Знать ноты — это не малось, это значит уметь читать музыку… моих дочек я тоже заставляла учиться, что поделать, такое у нас советское воспитание: » Тяжело в ученье, легко в бою»…так и готовили своих деток к бою 😉
А мою дочь приходилось заставлять играть на пианино. Пианино долго стояло без дела. Я его продала потом знакомой, у которой дочь с удовольствием училась в музыкалке. А я только пела, ни на каком инструменте играть не выучилась, хотя поты знаю, но знать ноты — это такая малость.
Нет, на аккордеоне я не играю, это он играет со мной своим звуком…
С детства я очень трепетно относилась к музыке. Совсем еще маленькая, я карабкалась на огромный черный патефон, дотягивалась до полки над ним, и выбирала свою любимую пластинку Лидии Руслановой «Валенки», и, слушала, и слушала…:) Так мои родители, несмотря на материальные трудности, купили пианино, там, где служил мой отец, муз. школы не было, но был военный оркестр, и мой первый учитель был военный дерижер…:)
«Жаль, что я не музыкант.» Курт Воннегут
Бродский считал ее самым великим поэтом XX века. С ним трудно не согласиться. В ее поэзии действительно больше боли, чем в поэзии Бродского.
————————————————-
Вы играете на аккордеоне? Вы так поэтично пишите о нем, словно о живом.
———————————————-
«боль нужна человеку для жизни». — Спасибо за эти слова, мне это очень понятно и близко. Сегодня все больше — о счастье и позитиве, а для меня они как Вы правильно пишите: «радость — это пенка, когда ее много — уже в тягость…». Все эти притопы и прихлопы, юмор, к месту и не к месту, меня раздражает.
«У Вас он ассоциируется совсем с другим — с радостью детства. Но в Ваших словах я тоже слышу ностальгически-грустные нотки. Или м.б. мне показалось?»…Вам не показалось, Тина ( все-таки мы похожи, раз вы слышите меня ). Я не переживаю ассоциации, которые связаны с радостью детства, это конечно не означает, что в детстве радостей не было, но могут быть ассоциации с болью, которая была по жизни, но чело так устроен, он помнит боль, она ему нужна для жизни, а радость — это пенка, когда ее много — уже в тягость…

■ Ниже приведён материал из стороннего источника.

(* ===== verification/HostProofs.v ===== *)
(** * jw-opsd: what the host adapters promise

    Discovery agrees with the directories, [set_enabled] changes one link and
    reads it back, a written snapshot is the snapshot read. *)

From Stdlib Require Import Ascii String.
From S2P Require Import Prelude Crypto Contracts Plans Adapters Ledger LedgerLog LedgerInv LedgerStore.
From S2P Require Import LedgerApi Text Ufw Host Snapshot Nginx EngineCore EngineLogic.

(** Invert a successful [let!] chain. *)
Ltac bind_inv H :=
  let a := fresh "a" in let w := fresh "w" in let Ha := fresh "Hm" in
  apply mbind_inv_ok in H as (a & w & Ha & H).

Lemma syscall_inv `{EngineExternals} c e w u w' :
  syscall c e w = (Ok u, w') -> exists m, w' = with_host m w.
Proof. intros E. eapply quiet_result; [apply quiet_syscall|exact E]. Qed.

Lemma private_inv `{EngineExternals} r c w u w' :
  private_call r c w = (Ok u, w') -> exists m, w' = with_host m w.
Proof. apply syscall_inv. Qed.

(** The same for one step, its state reduced. *)
Ltac em_step H :=
  let a := fresh "a" in let w := fresh "w" in let Ha := fresh "Hm" in
  apply mbind_inv_ok in H as (a & w & Ha & H);
  first [ apply syscall_inv in Ha as [? ->] | apply private_inv in Ha as [? ->] | injection Ha as <- <- | injection Ha as Ha <- | idtac ].

Section Nginx.
Context `{EngineExternals}.

(** ** Discovery *)

Lemma quiet_available f : quiet (read_available_content f).
Proof. unfold read_available_content. quiet_solver. Qed.

Lemma discover_site_sound id w site w' :
  discover_site id w = (Ok site, w') -> site_in (w_nginx w) id = Some site.
Proof.
  unfold discover_site. intros Hd. do 5 bind_inv Hd.
  injection Hm as <- <-. injection Hm0 as <- <-. injection Hm1 as _ <-. injection Hm2 as _ <-.
  apply syscall_inv in Hm3 as [m3 ->].
  bind_inv Hd. destruct a as [basename f]. injection Hm as Hf <-.
  bind_inv Hd. destruct a as [bytes management].
  destruct (quiet_result _ _ _ _ (quiet_available f) Hm) as [m4 ->].
  assert (bytes = af_bytes f /\ management = nginx_management_config (af_bytes f)) as [-> ->].
  { unfold read_available_content in Hm. destruct (negb _); [done|]. bind_inv Hm.
    destruct (_ <? _); [done|]. by injection Hm as <- <- _. }
  do 2 bind_inv Hd. injection Hm0 as _ <-. injection Hd as <- <-.
  unfold read_enabled_state in Hm1. bind_inv Hm1. apply syscall_inv in Hm0 as [m5 ->].
  injection Hm1 as He _. simpl in He. unfold site_in. simpl in Hf. by rewrite Hf, He.
Qed.

Lemma site_in_inv t id site :
  site_in t id = Some site ->
  exists f, find_site id (nt_available t) = Ok (ns_basename site, f) /\
    read_enabled t (ns_basename site) = Ok (bool_decide (ns_state site = Enabled)) /\
    ns_available_digest site = sha256_digest (af_bytes f) /\
    ns_enabled_state_digest site = nginx_enabled_state_digest (bool_decide (ns_state site = Enabled)) /\
    ns_site_id site = id.
Proof.
  unfold site_in. destruct (find_site _ _) as [[b f]|] eqn:Ef; [|done].
  destruct (read_enabled t b) as [e|] eqn:Ee; [|done]. intros [= <-]. exists f. simpl.
  rewrite Ee. by destruct e.
Qed.

(** ** The enabled link *)

(** Two trees that agree on everything but the link [basename]. *)
Definition tree_frame (basename : string) (t t' : NginxTree) : Prop :=
  nt_available t' = nt_available t /\ nt_elsewhere t' = nt_elsewhere t /\ nt_dirs t' = nt_dirs t /\
  nt_available_root t' = nt_available_root t /\ nt_enabled_root t' = nt_enabled_root t /\
  forall other, other <> basename -> nt_enabled t' !! other = nt_enabled t !! other.

#[export] Instance tree_frame_preorder b : PreOrder (tree_frame b).
Proof.
  split; [by intros t|]. intros x y z (A1 & B1 & F1 & C1 & D1 & E1) (A2 & B2 & F2 & C2 & D2 & E2).
  split_and!; try congruence. intros o Ho. by rewrite E2, E1.
Qed.

(** The site of an id keeps its name and content under [tree_frame]. *)
Lemma site_in_frame b t t' id site site' :
  tree_frame b t t' -> site_in t id = Some site -> site_in t' id = Some site' ->
  ns_basename site' = ns_basename site /\ ns_available_digest site' = ns_available_digest site.
Proof.
  intros (Ha & _) (f & Hf & _ & Hd & _)%site_in_inv (f' & Hf' & _ & Hd' & _)%site_in_inv.
  rewrite Ha in Hf'. split; congruence.
Qed.

Lemma read_enabled_inv b w e w' :
  read_enabled_state b w = (Ok e, w') ->
  read_enabled (w_nginx w) b = Ok e /\ exists m, w' = with_host m w.
Proof.
  unfold read_enabled_state. intros Hr. bind_inv Hr. apply syscall_inv in Hm as [m ->].
  injection Hr as Hr <-. split; [done|by eexists].
Qed.

Lemma quiet_read_enabled b : quiet (read_enabled_state b).
Proof. unfold read_enabled_state. quiet_solver. Qed.

Lemma set_enabled_linux_frame b e w :
  let w' := (set_enabled_linux b e w).2 in
  tree_frame b (w_nginx w) (w_nginx w') /\ w_store w' = w_store w /\ w_snapshots w' = w_snapshots w /\
  w_lockdown w' = w_lockdown w.
Proof.
  unfold set_enabled_linux, mbind, mget, mupd, mfail, syscall, tree_frame.
  destruct e, (nt_enabled (w_nginx w) !! b); try done; destruct (ask_sys _ _) as [[] m]; simpl; try done;
    split_and!; try done; intros o Ho; simpl.
  - by rewrite lookup_insert_ne.
  - by rewrite lookup_delete_ne.
Qed.

Lemma set_enabled_frame site e w :
  let w' := (set_enabled site e w).2 in
  tree_frame (ns_basename site) (w_nginx w) (w_nginx w') /\ w_store w' = w_store w /\
  w_snapshots w' = w_snapshots w /\ w_lockdown w' = w_lockdown w.
Proof.
  unfold set_enabled, mbind. destruct (quiet_read_enabled (ns_basename site) w) as [m1 E1].
  destruct (read_enabled_state (ns_basename site) w) as [[c|er] w1]; simpl in *; subst w1; [|done].
  destruct (bool_decide _); [done|].
  destruct (set_enabled_linux_frame (ns_basename site) e (with_host m1 w)) as (Hf & Hs & Hn & Hl).
  destruct (set_enabled_linux _ _ _) as [[[]|er] w2]; simpl in *; [|done].
  destruct (quiet_syscall SysSyncEnabled EFilesystem w2) as [m2 E2].
  destruct (syscall _ _ w2) as [[[]|er] w3]; simpl in *; subst w3; [|done].
  destruct (quiet_read_enabled (ns_basename site) (with_host m2 w2)) as [m3 E3].
  destruct (read_enabled_state _ (with_host m2 w2)) as [[c2|er] w4]; simpl in *; subst w4; [|done].
  by destruct (bool_decide _).
Qed.

Lemma unrun_set_enabled site e : unrun (set_enabled site e).
Proof. unfold set_enabled, set_enabled_linux, read_enabled_state. unrun_solver. Qed.

Lemma set_enabled_reads site e w w' :
  set_enabled site e w = (Ok tt, w') -> read_enabled (w_nginx w') (ns_basename site) = Ok e.
Proof.
  unfold set_enabled. intros Hs. bind_inv Hs. apply read_enabled_inv in Hm as [Hr [m1 ->]].
  destruct (bool_decide (a = e)) eqn:Ed; [bool_prop; subst; injection Hs as <-; done|].
  do 3 bind_inv Hs. apply read_enabled_inv in Hm1 as [Hr' [m3 ->]].
  destruct (bool_decide (a2 = e)) eqn:Ed'; [|done]. bool_prop. subst. by injection Hs as <-.
Qed.
End Nginx.

Section Snapshots.
Context `{EngineExternals}.
Context (cfg : Config).

(** ** Snapshots *)

(** The file of a record holds the encoding of [s]. *)
Definition snapshot_stored {A} `{Json A} (record : SnapshotRecord) (s : A) (w : World) : Prop :=
  exists m, sd_files (w_snapshots w) !! sn_relative_path record = Some (m, to_json s).

(** Only the snapshot directory and the machine change. *)
Definition snapshots_only (w w' : World) : Prop :=
  w_store w' = w_store w /\ w_nginx w' = w_nginx w /\ w_lockdown w' = w_lockdown w.

#[export] Instance snapshots_only_preorder : PreOrder snapshots_only.
Proof. split; [by intros w|]. intros a b c (? & ? & ?) (? & ? & ?). split_and!; congruence. Qed.

Lemma snapshots_quiet {A} (m : EM A) : quiet m -> keeps snapshots_only m.
Proof. by apply keeps_quiet. Qed.

Lemma snapshots_update f : keeps snapshots_only (update_private SnapshotRoot f).
Proof. by intros w. Qed.

Ltac snapshots_leaf := first [apply snapshots_update | apply snapshots_quiet; solve [quiet_solver]].

Lemma write_snapshot_keeps id filename bytes : keeps snapshots_only (write_snapshot_bytes cfg id filename bytes).
Proof.
  unfold write_snapshot_bytes, prepare_private_root, create_private_dir, create_private_file, require_capacity.
  keeps_solver snapshots_leaf.
Qed.

Lemma unrun_update_private r f : unrun (update_private r f).
Proof. apply unrun_upd. by destruct r. Qed.

Lemma unrun_write_snapshot id filename bytes : unrun (write_snapshot_bytes cfg id filename bytes).
Proof.
  pose proof unrun_update_private.
  unfold write_snapshot_bytes, prepare_private_root, create_private_dir, create_private_file, require_capacity.
  unrun_solver.
Qed.

(** What a successful write leaves on disk. *)
Definition written (id filename bytes : string) (record : SnapshotRecord) (w : World) : Prop :=
  record = {| sn_relative_path := id +:+ "/" +:+ filename; sn_digest := sha256_digest bytes |} /\
  validate_private_directory (sd_root (w_snapshots w)) (enforce w) = Ok tt /\
  validate_private_directory (sd_dirs (w_snapshots w) !! id) (enforce w) = Ok tt /\
  sd_files (w_snapshots w) !! (id +:+ "/" +:+ filename) = Some (own_node w false true, bytes).

Lemma require_capacity_inv n w u w' : require_capacity n w = (Ok u, w') -> w' = w.
Proof. unfold require_capacity. by injection 1. Qed.

Lemma private_with r s w : private_dir r (with_private r s w) = s.
Proof. by destruct r. Qed.
Lemma private_host r m w : private_dir r (with_host m w) = private_dir r w.
Proof. by destruct r. Qed.
Lemma private_store r s w : w_store (with_private r s w) = w_store w.
Proof. by destruct r. Qed.

(** What the steps on a private directory leave when they succeed. *)
Ltac private_norm :=
  unfold enforce, own_node in *;
  repeat first [ progress rewrite ?private_with, ?private_store, ?private_host
               | progress cbn [w_store with_host sd_files sd_dirs sd_root add_file add_dir] ].

Lemma prepare_root_inv r w u w' :
  prepare_private_root r w = (Ok u, w') ->
  validate_private_directory (sd_root (private_dir r w')) (enforce w') = Ok tt.
Proof.
  unfold prepare_private_root. intros Hp. do 5 bind_inv Hp. injection Hp as Hv <-. destruct u. exact Hv.
Qed.

Lemma create_dir_inv r name w u w' :
  create_private_dir r name w = (Ok u, w') ->
  validate_private_directory (sd_dirs (private_dir r w') !! name) (enforce w') = Ok tt /\
  sd_root (private_dir r w') = sd_root (private_dir r w) /\
  sd_files (private_dir r w') = sd_files (private_dir r w) /\ w_store w' = w_store w.
Proof.
  unfold create_private_dir. intros Hc. do 2 em_step Hc. destruct (sd_dirs _ !! _); [done|].
  injection Hm as <- <-. do 4 em_step Hc. destruct u. injection Hc as Hv <-.
  split; [exact Hv|]. by private_norm.
Qed.

Lemma create_file_inv r path bytes w u w' :
  create_private_file r path bytes w = (Ok u, w') ->
  sd_files (private_dir r w') !! path = Some (own_node w' false true, bytes) /\
  sd_root (private_dir r w') = sd_root (private_dir r w) /\
  sd_dirs (private_dir r w') = sd_dirs (private_dir r w) /\ w_store w' = w_store w.
Proof.
  unfold create_private_file. intros Hc. do 2 em_step Hc. destruct (sd_files _ !! _); [done|].
  injection Hm as <- <-. do 5 em_step Hc. injection Hc as _ <-. private_norm.
  split_and!; [|done..]. apply lookup_insert_eq.
Qed.

Lemma write_snapshot_written id filename bytes w record w' :
  write_snapshot_bytes cfg id filename bytes w = (Ok record, w') -> written id filename bytes record w'.
Proof.
  unfold write_snapshot_bytes. intros Hw. bind_inv Hw. pose proof (prepare_root_inv _ _ _ _ Hm) as Hroot.
  bind_inv Hw. apply require_capacity_inv in Hm0 as ->.
  bind_inv Hw. destruct (create_dir_inv _ _ _ _ _ Hm0) as (Hd & Hr1 & _ & S1).
  bind_inv Hw. destruct (create_file_inv _ _ _ _ _ _ Hm1) as (Hf & Hr2 & Hd2 & S2). cbn [private_dir] in *.
  do 2 em_step Hw. bind_inv Hw. simpl in Hm2. rewrite Hf in Hm2. destruct (bool_decide _); [|done].
  injection Hm2 as _ <-. do 2 em_step Hw. injection Hw as <- <-. unfold written, enforce, own_node in *.
  cbn [w_store w_snapshots with_host]. rewrite Hr2, Hr1, Hd2, S2, S1 in *. by split_and!.
Qed.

Звук аккордеона для меня драматичен…вот перечитывала «Новогоднее» и там:»… месте зычном, месте звучном
Как Эолова пустая башня…» Эолова арфа, где роль музыканта играет ветер… звук аккордеона дышит,….без воздуха, сколько хочешь бегай по клавишам — тишина, …аккордеон должен дышать… каждый раз я переживаю вместе с его звуками его реанимацию…вот лежит он бесформенной мертвой глыбой, берешь его в руки и начинаешь вдыхать в него воздух и душу, и он оживает… все как у людей
Спасибо за Цветаеву, она мне больнее чем Бродский
Вы знаете, вчера, когда писала пост про «Новогоднее», поймала себя на том, что мне больно читать ее стихи. Я стала бояться Марину Цветаеву, она обжигает и затягивает в омут, из которого не хочется спасаться, так же, как на морозе засыпаешь и в сладком сне тихо умираешь. А Ваши слова о том, что Вам больно читать стихи, как и слушать музыку, подтвердили это ощущение. Наверное, у меня это связано с тем, что было время, когда я засыпала и вставала с Цветаевой, шла по улице, а в голове были ее стихи, она меня лечила и спасала одновременно. Это было тяжелое время и ее поэзия ассоциируется у меня с тем временем. Поэтому сейчас, даже едва касаюсь ее стихов, мне хочется закрыться от них. Мне больно. Вчера все снова вспомнилось. «Новогоднее» очень трагическое стихотворение, все — о смерти. Я соглашусь с Бродским, что «Новогоднее» «во многих отношениях итоговое не только в ее творчестве, но и для русской поэзии в целом». Мне кажется, что оно — скорее эпитафия на собственную смерть, чем на смерть Рильке. В нем нет света и просвета, а музыка его — трагическая. Аккордеон (для меня) — инструмент с трагически-меланхолическим звучанием. Хотя опять же, это очень субъективно. У Вас он ассоциируется совсем с другим — с радостью детства. Но в Ваших словах я тоже слышу ностальгически-грустные нотки. Или м.б. мне показалось? Мне нравится, что Вы пишите о себе, своем понимании, своих ощущениях, а не отделываетесь формальными словами. Меня не всегда хватает на такую откровенность.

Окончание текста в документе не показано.